-- WHAT TO DO --
In the records below, find the line with "Definition X86_CR4_PGE_BIT : Z := 7." and the line with "followed by the properties of". Print both exactly, along with every line between them, and no other line.

-- DATASET --
(** * x86 TLB flushing interface: arch/x86/include/asm/tlbflush.h

    A shallow embedding of the inline functions and macros of the header
    (generation counter, PCID encoding of ASIDs, the per-CPU [tlb_state],
    the CR4 shadow, the local flush primitives and the flush entry points),
    followed by the properties the design document states about them.

    Conventions.
    - C integers are [Z] with the wrap-around written out: [u16] values
      live in [0, 2^16), [u64] and [unsigned long] (x86-64) in [0, 2^64).
    - Pointers to [struct mm_struct] are keys of a heap ([gmap]);
      dereferencing a pointer that is not mapped makes the computation
      fail ([None]).
    - Code runs in the monad [M]: the state is the kernel memory the header
      touches, the registers and TLB of the executing CPU, and a log of the
      debug assertions that fired and of the privileged instructions that
      were issued. *)

From stdpp Require Import base option list vector gmap sets.
From Stdlib Require Import ZArith Lia Bool Sorted.

Local Open Scope Z_scope.

(** ** Machine integers *)

Definition wrap (w : Z) (x : Z) : Z := x mod 2 ^ w.

Definition u16 (x : Z) : Z := wrap 16 x.
Definition u64 (x : Z) : Z := wrap 64 x.

Definition U64_MAX : Z := 2 ^ 64 - 1.

(** [~x] on an [unsigned long]. *)
Definition not64 (x : Z) : Z := u64 (Z.lnot x).

Definition in_u16 (x : Z) : Prop := 0 <= x < 2 ^ 16.
Definition in_u64 (x : Z) : Prop := 0 <= x < 2 ^ 64.

(** ** Constants of the header *)

(** There are 12 bits of space for ASIDS in CR3. *)
Definition CR3_HW_ASID_BITS : Z := 12.
Definition PTI_CONSUMED_ASID_BITS : Z := 0.
Definition CR3_AVAIL_ASID_BITS : Z := CR3_HW_ASID_BITS - PTI_CONSUMED_ASID_BITS.

(** [((1 << CR3_AVAIL_ASID_BITS) - 2)]: ASIDs are zero-based, and ASID 0 is
    reserved for use by non-PCID-aware users. *)
Definition MAX_ASID_AVAILABLE : Z := Z.shiftl 1 CR3_AVAIL_ASID_BITS - 2.

(** [#define TLB_NR_DYN_ASIDS 6] *)
Definition TLB_NR_DYN_ASIDS : nat := 6.

(** [#define TLB_FLUSH_ALL -1UL] *)
Definition TLB_FLUSH_ALL : Z := u64 (- 1).

(** ** Constants the header takes from other headers

    The values below are fixed by the x86 architecture and by linux/mm.h;
    the header uses them by name (asm/processor-flags.h,
    asm/page_types.h, linux/mm.h). *)

(** Bit 7 of CR4: page global enable. *)
Definition X86_CR4_PGE_BIT : Z := 7.
Definition X86_CR4_PGE : Z := Z.shiftl 1 X86_CR4_PGE_BIT.
(** Bit 17 of CR4: PCID enable. *)
Definition X86_CR4_PCIDE_BIT : Z := 17.
Definition X86_CR4_PCIDE : Z := Z.shiftl 1 X86_CR4_PCIDE_BIT.
(** Bit 63 of a value written to CR3: do not flush. *)
Definition CR3_NOFLUSH_BIT : Z := 63.
Definition CR3_NOFLUSH : Z := Z.shiftl 1 CR3_NOFLUSH_BIT.
(** The PCID field of CR3 (its low [CR3_HW_ASID_BITS] bits). *)
Definition CR3_PCID_MASK : Z := Z.ones CR3_HW_ASID_BITS.
(** * Cartographer Discovery Charts: edge handlers, rate limiter and canvas numerics

    A shallow embedding of
    - [supabase/functions/_shared/rateLimit.ts]     ([checkRateLimit], [logRequest]),
    - [supabase/functions/text-to-speech/index.ts] and
      [supabase/functions/ingestPoster/index.ts]    (the two edge handlers),
    - the component [TextRemovalTool]   ([resizeImageIfNeeded], [inpaintRegion],
                                         [handleRemoveText]),
    - the component [ImageEditor]       (the alpha loop of [removeBackground]),
    - [src/pages/OverlayCreator.tsx]    (the stacking order given by [handleSave]),
    followed by the properties of the specification that concern them. *)

From Stdlib Require Import ZArith Lia Bool DecimalString.
From Stdlib Require Import Floats.PrimFloat Floats.FloatOps Floats.SpecFloat.
From stdpp Require Import base strings list.

Local Open Scope string_scope.
Local Open Scope list_scope.
Local Open Scope Z_scope.

(** ** JavaScript values, exceptions and effects *)

Module Js.

(** An [Error] object, as far as the handlers look at it. *)
Record JsError := { err_name : string; err_message : string }.

(** What a [catch (error)] clause can receive: an [Error] instance or any
    other thrown value ([error instanceof Error ? ... : ...]). *)
Inductive Thrown :=
| ThrowError (e : JsError)
| ThrowOther.

Inductive Completion (A : Type) :=
| Normal (a : A)
| Abrupt (t : Thrown).
Arguments Normal {A} a.
Arguments Abrupt {A} t.

(** Parsed JSON, as [await req.json()] delivers it. *)
#[local] Unset Elimination Schemes.
Inductive Json :=
| JNull
| JBool (b : bool)
| JNum (n : Z)
| JStr (s : string)
| JArr (items : list Z)
| JObj (fields : list (string * Json)).
#[local] Set Elimination Schemes.

(** The value of a binding: a JSON value or [undefined]. *)
Definition JsVal := option Json.

(** [!v] is [negb (truthy v)]. *)
Definition truthy (v : JsVal) : bool :=
  match v with
  | None => false
  | Some JNull => false
  | Some (JBool b) => b
  | Some (JNum n) => negb (Z.eqb n 0)
  | Some (JStr s) => negb (String.eqb s "")
  | Some (JArr _) => true
  | Some (JObj _) => true
  end.

Fixpoint assoc {A : Type} (k : string) (l : list (string * A)) : option A :=
  match l with
  | [] => None
  | (k', v) :: l' => if String.eqb k k' then Some v else assoc k l'
  end.

(** Property read [o.k] on a parsed JSON value (the keys read by the handlers
    are not members of any built-in prototype). *)
Definition get (o : Json) (k : string) : JsVal :=
  match o with
  | JObj fields => assoc k fields
  | _ => None
  end.

Definition TypeError (msg : string) : Thrown :=
  ThrowError {| err_name := "TypeError"; err_message := msg |}.
Definition RangeError (msg : string) : Thrown :=
  ThrowError {| err_name := "RangeError"; err_message := msg |}.

(** [error instanceof Error ? error.name : 'Unknown'] *)
Definition name_or_unknown (t : Thrown) : string :=
  match t with
  | ThrowError e => err_name e
  | ThrowOther => "Unknown"
  end.

(** The decimal digits of an integer, with a minus sign when negative: what
    [String(n)] is for a number [n] in the range of the safe integers. *)
Definition decimal (n : Z) : string := NilZero.string_of_int (Z.to_int n).

Definition safe_integer (n : Z) : bool :=
  (- 9007199254740992 <=? n) && (n <=? 9007199254740992).

(** [Math.round (n / d)] for integers [n] and [d > 0]: the nearest integer,
    a tie going to the larger one.  (The quotients taken by the code are far
    from the precision limit of a double, so the division is exact enough for
    the rounding to be the mathematical one.) *)
Definition Math_round_div (n d : Z) : Z := (2 * n + d) / (2 * d).

End Js.
Export Js.

(** ** The world outside the handlers *)

(** A row of [public.request_logs]; [created_at] in milliseconds since the
    epoch, the granularity of [Date.now()] and of the window start sent to the
    store. *)
Record RequestLogEntry := {
  user_id : string;
  endpoint : string;
  created_at : Z
}.

(** Calls that leave the handler, in the order they are made. *)
Inductive Effect :=
| EvAuthGetUser (authorization : option string)
| EvRoleLookup (user : string)
| EvLogsSelect (user ep : string) (windowStart : Z)
| EvLogsInsert (user ep : string)
| EvFetchSpeech (voiceId text modelId : JsVal)
| EvStorageUpload (path : string)
| EvPostersInsert (posterId : string)
| EvConsole (line : string).

(** An upstream side effect: the third-party API call, the storage write or the
    database write of a handler's "delegate" step. *)
Definition is_upstream (e : Effect) : bool :=
  match e with
  | EvFetchSpeech _ _ _ | EvStorageUpload _ | EvPostersInsert _ => true
  | _ => false
  end.

(** A consultation of the rate limiter's log store. *)
Definition is_rate_check (e : Effect) : bool :=
  match e with
  | EvLogsSelect _ _ _ => true
  | _ => false
  end.

(** An attempt to write a RequestLogEntry. *)
Definition is_log_write (e : Effect) : bool :=
  match e with
  | EvLogsInsert _ _ => true
  | _ => false
  end.

Record World := {
  request_logs : list RequestLogEntry;
  effects : list Effect            (* oldest first *)
}.

(** How a call to the log store can fail: the client resolves with
    [{ error }], or the awaited promise rejects (store unreachable). *)
Inductive StoreFault :=
| ReplyError (e : JsError)
| Rejects (t : Thrown).

Record User := { uid : string }.

(** [{ data: { user }, error }] of [supabase.auth.getUser()]. *)
Record AuthReply := { auth_user : option User; auth_error : option JsError }.

(** [fetch] rejects, or resolves with a response whose body is read later. *)
Inductive FetchOutcome :=
| FetchRejects (t : Thrown)
| FetchResponse (ok : bool) (status : Z) (arrayBuffer : Completion (list Z)).

(** Everything the handlers do not control.  The last two fields are the
    conversions of the JavaScript engine that are not spelled out below: the
    digits [String(n)] gives a number beyond the safe integers, and
    [new Uint8Array(v)] for a length, a string or an object [v]. *)
Record Env := {
  date_now : Z;                                     (* Date.now() *)
  db_now : Z;                                       (* now() in the database *)
  auth_getUser : option string -> AuthReply;
  user_roles_admin : string -> option unit;         (* { data: roles } of .single() *)
  logs_select_fault : option StoreFault;
  logs_insert_fault : option StoreFault;
  ELEVENLABS_API_KEY : option string;
  fetch_speech : JsVal -> JsVal -> JsVal -> FetchOutcome;
  storage_upload : string -> list Z -> Completion (option JsError);
  posters_insert : string -> Completion (option JsError);
  randomUUID : string;
  Number_toString : Z -> string;
  Uint8Array_from : Json -> Completion (list Z)
}.

(** ** A state-and-exception monad for [async] code *)

Definition M (A : Type) : Type := World -> Completion A * World.

#[global] Instance M_ret : MRet M := fun A a w => (Normal a, w).
#[global] Instance M_bind : MBind M := fun A B f m w =>
  match m w with
  | (Normal a, w') => f a w'
  | (Abrupt t, w') => (Abrupt t, w')
  end.

Definition throw {A : Type} (t : Thrown) : M A := fun w => (Abrupt t, w).

(** [try { body } catch (error) { handler }] *)
Definition try_catch {A : Type} (body : M A) (handler : Thrown -> M A) : M A :=
  fun w =>
    match body w with
    | (Normal a, w') => (Normal a, w')
    | (Abrupt t, w') => handler t w'
    end.

Definition emit (e : Effect) : M unit :=
  fun w => (Normal tt, {| request_logs := request_logs w; effects := effects w ++ [e] |}).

-- EXERCISE SOLUTION --
Definition X86_CR4_PGE_BIT : Z := 7.
Definition X86_CR4_PGE : Z := Z.shiftl 1 X86_CR4_PGE_BIT.
(** Bit 17 of CR4: PCID enable. *)
Definition X86_CR4_PCIDE_BIT : Z := 17.
Definition X86_CR4_PCIDE : Z := Z.shiftl 1 X86_CR4_PCIDE_BIT.
(** Bit 63 of a value written to CR3: do not flush. *)
Definition CR3_NOFLUSH_BIT : Z := 63.
Definition CR3_NOFLUSH : Z := Z.shiftl 1 CR3_NOFLUSH_BIT.
(** The PCID field of CR3 (its low [CR3_HW_ASID_BITS] bits). *)
Definition CR3_PCID_MASK : Z := Z.ones CR3_HW_ASID_BITS.
(** * Cartographer Discovery Charts: edge handlers, rate limiter and canvas numerics

    A shallow embedding of
    - [supabase/functions/_shared/rateLimit.ts]     ([checkRateLimit], [logRequest]),
    - [supabase/functions/text-to-speech/index.ts] and
      [supabase/functions/ingestPoster/index.ts]    (the two edge handlers),
    - the component [TextRemovalTool]   ([resizeImageIfNeeded], [inpaintRegion],
                                         [handleRemoveText]),
    - the component [ImageEditor]       (the alpha loop of [removeBackground]),
    - [src/pages/OverlayCreator.tsx]    (the stacking order given by [handleSave]),
    followed by the properties of the specification that concern them. *)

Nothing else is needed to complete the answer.